(WHAT YOU WILL DO): Each line from the one containing "- apply Forall_app." to the end of the entries is to be repeated exactly, and no other line.

---------- EXERCISE DATA ----------

Lemma sound_value data k bit seen a :
  bytes data → key_bit k = Some bit → Z.land seen bit = 0%Z → partial seen a →
  sound (parse_value data k a) (partial (Z.lor seen bit)).
Proof.
  intros Hb Hk Hs Ha. pose proof (partial_mark seen bit a Ha) as Hm.
  assert (Hint : ∀ set : Z → ResourceAdv → ResourceAdv, (∀ v, in_u32 v → partial (Z.lor seen bit) (set v a)) →
    sound (let! v := MpReader.uint data in st_ret (set v a)) (partial (Z.lor seen bit))).
  { intros set Hset. eapply sound_bind; [by apply sound_uint|]. intros v Hv. by apply sound_ret, Hset. }
  assert (Hbin : ∀ n (set : list Z → ResourceAdv → ResourceAdv),
    (∀ s, length s = n → partial (Z.lor seen bit) (set s a)) →
    sound (let! s := MpReader.bin data in
      if length s =? n then st_ret (set s a) else st_err ResourceError.InvalidAdvertisement)
      (partial (Z.lor seen bit))).
  { intros n set Hset. eapply sound_bind; [by apply sound_bin|]. intros s _.
    destruct (length s =? n) eqn:Hn; bool_hyps; [by apply sound_ret, Hset|apply sound_invalid]. }
  unfold key_bit in Hk. unfold parse_value.
  destruct (k =? 116)%Z; [apply Hint; intros; plain_field Hm|].
  destruct (k =? 100)%Z; [apply Hint; intros; plain_field Hm|].
  destruct (k =? 110)%Z; [apply Hint; intros; plain_field Hm|].
  destruct (k =? 104)%Z; [apply Hbin; intros; plain_field Hm|].
  destruct (k =? 114)%Z; [apply Hbin; intros; plain_field Hm|].
  destruct (k =? 111)%Z; [apply Hbin; intros; plain_field Hm|].
  destruct (k =? 105)%Z; [apply Hint; intros; plain_field Hm|].
  destruct (k =? 108)%Z; [apply Hint; intros; plain_field Hm|].
  destruct (k =? 113)%Z.
  { injection Hk as <-. intros pos. destruct (bool_decide _).
    - revert pos. eapply sound_bind; [by apply sound_byte|]. intros; by apply sound_ret.
    - revert pos. eapply sound_bind; [by apply sound_bin|]. intros s _.
      destruct (REQUEST_ID_MAX <? length s) eqn:Hl; bool_hyps; [apply sound_invalid|].
      by apply sound_ret, partial_set_request. }
  destruct (k =? 102)%Z.
  { eapply sound_bind; [by apply sound_uint|]. intros f _. destruct (255 <? f)%Z; [apply sound_invalid|].
    apply sound_ret. plain_field Hm. }
  destruct (k =? 109)%Z; [|done]. injection Hk as <-.
  eapply sound_bind; [by apply sound_bin|]. intros s _.
  destruct (_ =? 0) eqn:Hl; bool_hyps; cbn [negb]; [|apply sound_invalid]. by apply sound_ret, partial_set_hashmap.
Qed.
Lemma assemble_spec keys r :
  ok_in r →
  match assemble keys r with
  | (Ok n, r') => ok_in r' ∧ ir_state r = Transferring ∧ ir_state r' = Assembled ∧ ir_data_len r' = n ∧
      ∃ p, open_token keys (take (ir_transfer_size r) (ir_buf r)) = Ok p ∧
           RANDOM_HASH_SIZE ≤ length p ∧ payload_of r' = drop RANDOM_HASH_SIZE p
  | (Err e, r') => ok_in r' ∧
      match e with
      | ResourceError.InvalidState => ir_state r ≠ Transferring ∧ r' = r
      | ResourceError.Incomplete => ir_consecutive_completed r ≠ ir_num_parts r ∧ r' = r
      | _ => ir_state r' = CorruptState
      end
  | (Panic, _) => False
  end.
Proof.
  intros Hr. destruct (decide (ir_state r = Transferring)) as [Hs|Hs].
  2:{ unfold assemble. rewrite bool_decide_eq_false_2 by done. by split. }
  destruct (decide (ir_consecutive_completed r = ir_num_parts r)) as [Hc|Hc].
  2:{ unfold assemble. rewrite bool_decide_eq_true_2 by done. unfold is_complete.
      rewrite (proj2 (Nat.eqb_neq _ _) Hc). by split. }
  destruct (assemble_complete keys r Hr Hs Hc) as (buf & Hb & H).
  pose proof (ok_in_failed r buf Hr Hb) as Hf.
  destruct (open_token _ _) as [p|e|]; cycle 1; [by rewrite H|by rewrite H|].
  cbv zeta in H. destruct H as (-> & Hl & Hp). destruct (length p <? RANDOM_HASH_SIZE) eqn:Hn; bool_hyps; [done|].
  destruct (bool_decide _) eqn:Hh; cbn [negb]; [|done]. apply bool_decide_eq_true in Hh.
  assert (Hpay : payload_of (with_outcome r buf (compute_expected_proof (drop RANDOM_HASH_SIZE p) (ir_resource_hash r))
    (length (drop RANDOM_HASH_SIZE p)) Assembled) = drop RANDOM_HASH_SIZE p).
  { unfold payload_of. cbn [with_outcome ir_buf ir_data_len]. rewrite length_drop. rewrite <- Hp at 2.
    rewrite drop_slice by (unfold RANDOM_HASH_SIZE in *; lia). f_equal. unfold RANDOM_HASH_SIZE in *. lia. }
  split; [|split; [done|]; split; [done|]; split; [done|]; by exists p].
  destruct Hr as [H1 H2 H3 H4 H5 H6 H7 H8 H9 H10]. split; try done; cbn [with_outcome ir_buf ir_proof ir_state].
  - destruct H4 as (? & ? & _). split; [done|]. split; [done|]. apply sha256_length.
  - intros _. split; [done|]. rewrite Hpay. split; [|done].
    cbn [with_outcome ir_data_len ir_transfer_size]. rewrite length_drop. unfold RANDOM_HASH_SIZE in *. lia.
Qed.

(** ** Admission *)

(** The advertisements a receiver takes. *)
Record admissible (adv : ResourceAdv) (expected : option (list Z)) : Prop := {
  adm_plain : rf_compressed (ra_flags adv) = false ∧ rf_has_metadata (ra_flags adv) = false ∧
    rf_split (ra_flags adv) = false ∧ rf_is_request (ra_flags adv) = false ∧
    rf_encrypted (ra_flags adv) = true;
  adm_segment : ra_total_segments adv = 1%Z ∧ ra_segment_index adv = 1%Z;
  adm_purpose : match expected with
    | None => rf_is_response (ra_flags adv) = false ∧ ra_request_id_len adv = 0
    | Some id => rf_is_response (ra_flags adv) = true ∧ ra_request_id_len adv = 16 ∧
                 take 16 (ra_request_id adv) = id
    end;
  adm_sizes : 64 ≤ Z.to_nat (ra_transfer_size adv) ≤ TRANSFER_MAX ∧
    Z.to_nat (ra_data_size adv) ≤ DATA_MAX ∧
    token_len (RANDOM_HASH_SIZE + Z.to_nat (ra_data_size adv)) = Z.to_nat (ra_transfer_size adv);
  adm_parts : ra_num_parts adv = Z.of_nat (parts_of (Z.to_nat (ra_transfer_size adv))) ∧
    ra_hashmap_len adv = parts_of (Z.to_nat (ra_transfer_size adv)) * MAPHASH_LEN
}.

(** The map hashes of an advertisement, in the receiver's array. *)
Definition adv_hashes (adv : ResourceAdv) (n : nat) : list (list Z) :=
  ((λ i, slice (ra_hashmap adv) (i * MAPHASH_LEN) ((i + 1) * MAPHASH_LEN)) <$> seq 0 n)
    ++ replicate (MAX_PARTS - n) (zeros MAPHASH_LEN).

Lemma length_hashmap adv : ResourceAdv.good adv → length (ra_hashmap adv) = MAX_PARTS * MAPHASH_LEN.
Proof.
  intros Hg. destruct (ResourceAdv.good_hashmap adv Hg) as (Hl & _ & v & Hv & ->).
  rewrite length_app, Hv. unfold zeros. rewrite length_replicate. lia.
Qed.

Lemma validate_adv_spec adv expected :
  ResourceAdv.good adv →
  match validate_adv adv expected with
  | Ok (hashes, n) => admissible adv expected ∧ n = parts_of (Z.to_nat (ra_transfer_size adv)) ∧
                      hashes = adv_hashes adv n
  | Err _ => ¬ admissible adv expected
  | Panic => False
  end.
Proof.
  intros Hg. pose proof (ResourceAdv.good_transfer_size adv Hg) as Ht.
  pose proof (ResourceAdv.good_data_size adv Hg) as Hd. pose proof (length_hashmap adv Hg) as Hm.
  assert (Hpos : (0 ≤ ra_transfer_size adv)%Z ∧ (0 ≤ ra_data_size adv)%Z) by (unfold_u64; lia).
  unfold validate_adv.
  destruct (rf_compressed _) eqn:Hc; [by intros [(? & _) _ _ _ _]; congruence|].
  destruct (rf_has_metadata _) eqn:Hmd; [by intros [(_ & ? & _) _ _ _ _]; congruence|].
  destruct (rf_split _ || _ || _) eqn:Hs.
  { intros [(_ & _ & H1 & _) [H2 H3] _ _ _]. rewrite H1, H2, H3 in Hs. done. }
  bool_hyps.
  destruct (negb (match expected with None => _ | Some _ => _ end)) eqn:Hp.
  { intros [(_ & _ & _ & A1 & _) _ A2 _ _]. rewrite A1 in Hp. destruct expected as [id|].
    - destruct A2 as (A2 & A3 & A4). rewrite A2, A3, A4 in Hp. by rewrite bool_decide_eq_true_2 in Hp.
    - destruct A2 as [A2 A3]. by rewrite A2, A3 in Hp. }
  destruct (negb (rf_encrypted _)) eqn:He; [by intros [(_ & _ & _ & _ & A) _ _ _ _]; rewrite A in He|].
  destruct (_ || _)%bool eqn:Hl.
  { intros [_ _ _ (A1 & A2 & _) _]. bool_hyps. destruct Hl; bool_hyps; lia. }
  destruct (_ <? TOKEN_OVERHEAD + 16) eqn:H64.
  { intros [_ _ _ (A1 & _) _]. bool_hyps. change (TOKEN_OVERHEAD + 16) with 64 in H64. lia. }
  destruct (negb _) eqn:Htl in |- *; [intros [_ _ _ (_ & _ & A) _]; bool_hyps; done|].
  destruct (negb _) eqn:Hnp in |- *; [intros [_ _ _ _ (A & _)]; bool_hyps; done|].
  destruct (negb _) eqn:Hhl in |- *; [intros [_ _ _ _ (_ & A)]; bool_hyps; done|].
  bool_hyps. change (TOKEN_OVERHEAD + 16) with 64 in H64.
  assert (Hmax : parts_of (Z.to_nat (ra_transfer_size adv)) ≤ MAX_PARTS) by (apply parts_of_max; lia).
  rewrite Nat.min_l by done.
  rewrite (collect_Ok _ (λ i, slice (ra_hashmap adv) (i * MAPHASH_LEN) ((i + 1) * MAPHASH_LEN))).
  2:{ intros i Hi%elem_of_range. apply slice_get_Ok; [unfold MAPHASH_LEN; lia|]. rewrite Hm. apply Nat.mul_le_mono_r. lia. }
  cbn [obind]. split; [|done]. split; [|done| |split; [lia|]; split; [lia|done]|done].
  - destruct expected; bool_hyps; by repeat split.
  - destruct expected; bool_hyps; by repeat split.
Qed.

Lemma length_adv_hashes adv n :
  ResourceAdv.good adv → n ≤ MAX_PARTS →
  length (adv_hashes adv n) = MAX_PARTS ∧ Forall (λ h, length h = MAPHASH_LEN) (adv_hashes adv n).
Proof.
  intros Hg Hn. pose proof (length_hashmap adv Hg) as Hm. unfold adv_hashes. split.
  - rewrite length_app, length_fmap, length_seq, length_replicate. lia.
  - apply Forall_app. split; [|by apply Forall_replicate]. apply Forall_fmap, Forall_forall.
    intros i Hi%elem_of_range. cbn. rewrite length_slice; [unfold MAPHASH_LEN; lia..|].
    rewrite Hm. apply Nat.mul_le_mono_r. lia.
Qed.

----------

(TASK OUTPUT):
  - apply Forall_app. split; [|by apply Forall_replicate]. apply Forall_fmap, Forall_forall.
    intros i Hi%elem_of_range. cbn. rewrite length_slice; [unfold MAPHASH_LEN; lia..|].
    rewrite Hm. apply Nat.mul_le_mono_r. lia.
Qed.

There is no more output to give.